Incest is deeply connected with becoming a prostitute. I know that being treated as a sexual possession by my stepdad, planted many views in me that created me as his “whore”.

Incest teaches you to not care how your body is treated.

As a child or young person, you cannot control when your abuser decide he will abuse you. You cannot control how he abusing you.

Without any control, it is easier to fall into self-hatred, rather than seeing the reality the man who abuses you, does it because he thinks it is a non-crime.

I feel that the mental abuse that is often wrap up in incest, can and does lead to a mind-set that makes prostitution appears a logical next step.

This can means many girls who enter the sex trade who are survivors of incest, will feel it is their choice.

I felt all I was worth was to be a sex object. Incest destroy my belief that my mind mattered. Incest destroy that I could want to have happiness.

Incest taught me that all I could be was a male fantasy, my dreams were of no importance.

For me the main difference between incest and prostitution is how others react to survivors.

When I speak out about incest, I will be listen to. I am allowed to speak in my words.

Incest will make the listener sad. It may make the listener angry.

Incest is often believed, often viewed as a crime. Many people see incest as an act of violence.

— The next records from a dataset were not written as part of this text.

(** * genai-toolbox: registry build, listener, auth gate and MCP tool calls

    A shallow embedding of [internal/server/server.go] ([NewServer],
    [Listen]) and, for the parts of the repository the server delegates
    to, of the behaviour the specification gives for the auth gate, the
    invocation pipeline and the MCP [tools/call] handler. *)

From Stdlib Require Import Ascii String.
From stdpp Require Import gmap strings list fin_maps pretty.

(** ** Go values *)

(** The double-quote character, and a name between double quotes. *)
Definition dquote : string :=
  String (Ascii.Ascii false true false false false true false false) EmptyString.

Definition quoted (s : string) : string := dquote +:+ s +:+ dquote.

(** Go's [error] values. [errorString] is what [errors.New] and a
    [fmt.Errorf] without [%w] build; [wrapError] is what [fmt.Errorf]
    builds for a format with [%w]: the formatted text and the wrapped
    cause. *)
Inductive error : Type :=
  | errorString (msg : string)
  | wrapError (msg : string) (err : error).

Definition Error (e : error) : string :=
  match e with
  | errorString msg => msg
  | wrapError msg _ => msg
  end.


(** [fmt.Errorf(prefix + "%w", err)]. *)
Definition Errorf_w (prefix : string) (err : error) : error :=
  wrapError (prefix +:+ Error err) err.

(** A Go call returning [(T, error)]. *)
Inductive result (A : Type) : Type :=
  | Ok (a : A)
  | Err (e : error).
Arguments Ok {A} a.
Arguments Err {A} e.

Definition is_Ok {A} (r : result A) : Prop := ∃ a, r = Ok a.
Definition is_Err {A} (r : result A) : Prop := ∃ e, r = Err e.

Lemma is_Ok_or_Err {A} (r : result A) : is_Ok r ∨ is_Err r.
Proof. destruct r; [left | right]; eexists; reflexivity. Qed.

Lemma not_Ok_Err {A} (r : result A) : is_Ok r → is_Err r → False.
Proof. intros [a ->] [e He]. discriminate. Qed.

Lemma append_assoc (s1 s2 s3 : string) : s1 +:+ s2 +:+ s3 = (s1 +:+ s2) +:+ s3.
Proof.
  induction s1 as [|a s IH]; [reflexivity|].
  change (String a (s +:+ s2 +:+ s3) = String a ((s +:+ s2) +:+ s3)).
  by rewrite IH.
Qed.

(** [net.JoinHostPort]. *)
Fixpoint has_colon (s : string) : bool :=
  match s with
  | EmptyString => false
  | String c s' => if Ascii.eqb c ":"%char then true else has_colon s'
  end.

Definition JoinHostPort (host port : string) : string :=
  if has_colon host then "[" +:+ host +:+ "]:" +:+ port
  else host +:+ ":" +:+ port.

(** ** internal/server/server.go *)
Module server.
Section Registry.

(** The live objects of packages [sources], [auth] and [tools], and
    [net.Listener]; the server only stores and passes them on. *)
Context {Source AuthService Tool Toolset Listener : Type}.

(** [sources.SourceConfig], [auth.AuthServiceConfig] and
    [tools.ToolConfig] are interfaces: a value carries its methods. *)
Record SourceConfig : Type := {
  SourceConfigKind : string;
  source_Initialize : result Source;
}.

Record AuthServiceConfig : Type := {
  AuthServiceConfigKind : string;
  auth_Initialize : result AuthService;
}.

Record ToolConfig : Type := {
  ToolConfigKind : string;
  tool_Initialize : gmap string Source → result Tool;
}.

(** [tools.ToolsetConfig] is a struct. *)
Record ToolsetConfig : Type := {
  Name : string;
  ToolNames : list string;
}.

Record ServerConfig : Type := {
  Version : string;
  Address : string;
  Port : Z;
  SourceConfigs : gmap string SourceConfig;
  AuthServiceConfigs : gmap string AuthServiceConfig;
  ToolConfigs : gmap string ToolConfig;
  ToolsetConfigs : gmap string ToolsetConfig;
  LoggingFormat : string;
  LogLevel : string;
}.

(** The fields of [Server] that hold data; the router, logger,
    instrumentation and SSE manager handles are behind [Env] below.
    [srv_Addr] is [s.srv.Addr]. *)
Record Server : Type := {
  version : string;
  srv_Addr : string;
  listener : option Listener;
  sources : gmap string Source;
  authServices : gmap string AuthService;
  tools : gmap string Tool;
  toolsets : gmap string Toolset;
}.

(** What [NewServer] and [Listen] call outside this file. *)
Record Env : Type := {
  CreateTelemetryInstrumentation : string → option error;
  SeverityToLevel : string → option error;
  toolset_Initialize : ToolsetConfig → string → gmap string Tool → result Toolset;
  apiRouter : Server → option error;
  mcpRouter : Server → option error;
  Quote : string → string;
  listener_Addr : Listener → string;
}.

(** What a run does to the outside, in order: the constructor calls and
    the log lines. Tracing spans carry nothing back into the build and
    are left out. *)
Inductive Event : Type :=
  | SourceInit (name : string)
  | AuthServiceInit (name : string)
  | ToolInit (name : string) (sourcesMap : gmap string Source)
  | ToolsetInit (name : string) (toolsMap : gmap string Tool)
  | Log (msg : string).
Lemma fold_min_glb (l : list nat) a x :
  a <= x -> Forall (fun y => a <= y) l -> a <= fold_left Nat.min l x.
Proof.
  intros Hx Hl. revert x Hx. induction Hl as [|y l Hy _ IH]; intros x Hx; [exact Hx|].
  cbn [fold_left]. apply IH. lia.
Qed.

Lemma comments_total_flat (l : list post) :
  length (flat_map get_comments l) = comments_total l.
Proof.
  unfold comments_total. induction l as [|p l IH]; [reflexivity|].
  cbn [flat_map map]. rewrite length_app, list_sum_cons, IH. reflexivity.
Qed.

(** X18. The comment statistics of a cleaned corpus: on what either path
    of [clean_posts] returns, [_analyze_comment_stats] does not raise, it
    counts the comments the returned records hold, the high-quality
    comments are among them, and the shortest comment has at least one
    character. *)
Theorem comment_stats_after_cleaning (POLARS_AVAILABLE : bool)
  (posts : list post) (st : stats) (out : list post) (st' : stats) :
  clean_posts POLARS_AVAILABLE posts st = Some (out, st') ->
  exists cs, _analyze_comment_stats out = Some cs
    /\ cs_total_comments cs = comments_total out
    /\ high_quality_count cs <= cs_total_comments cs
    /\ forall m, min_length cs = Some m -> 1 <= m.
Proof.
  intros Hrun. pose proof (clean_posts_comments _ _ _ _ _ Hrun) as Hclean.
  pose proof (comments_total_flat out) as Htotal.
  unfold _analyze_comment_stats.
  assert (Hall : Forall (fun c => (exists b, high_quality c = Some b)
                                  /\ 1 <= length (get_str (c_content c)))
                        (flat_map get_comments out)).
  { apply Forall_forall. intros c Hc.
    apply list_elem_of_In, in_flat_map in Hc. destruct Hc as (q & Hq & Hc).
    apply list_elem_of_In in Hq, Hc.
    destruct (Hclean q c Hq Hc) as (c0 & Hc0).
    apply (clean_comment_scored c0 c Hc0). }
  destruct (flat_map get_comments out) as [|c0 rest] eqn:Hflat.
  - eexists. split; [reflexivity|].
    cbn [cs_total_comments high_quality_count min_length].
    split; [exact Htotal|]. split; [lia | discriminate].
  - destruct (count_high_quality_some (c0 :: rest)) as (n & Hn & Hle).
    { eapply Forall_impl; [exact Hall|]. intros c [Hb _]. exact Hb. }
    rewrite Hn. eexists. split; [reflexivity|].
    cbn [cs_total_comments high_quality_count min_length].
    split; [exact Htotal|]. split; [exact Hle|].
    intros m [= <-]. cbn [map min_default].
    apply Forall_cons in Hall. destruct Hall as [[_ H0] Hrest].
    apply fold_min_glb; [exact H0|].
    apply Forall_forall. intros y Hy. apply elem_of_list_map in Hy.
    destruct Hy as (c & -> & Hc). rewrite Forall_forall in Hrest.
    apply (Hrest c Hc).
Qed.

End CommentStats.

Prostitution is different.

When I speak out about being an ex-prostitution, I am often spoken over.

Many people do not listen or hear what ex-prostitute, instead they place their views on prostitution above the words of the woman who is trying to speak.

I am constantly amazed about how insenitive people are when they know someone is an ex-prostitute. I am bored of hearing politics around prostitution, when often all I wish to say is how I feel about that time in my life.

I believe when I speak out about prostitution, it should have the same respect I get when I speak out about incest.

But as long as prostitution is viewed as a choice, many people will speak over survivors who try to say it is more complicated than that.

The ugly side of prostitution cannot be heard too much, for that might undermine the easy option of viewing prostitution as a “free choice”.


Most prostituted women and girls live with rape on a regular basis.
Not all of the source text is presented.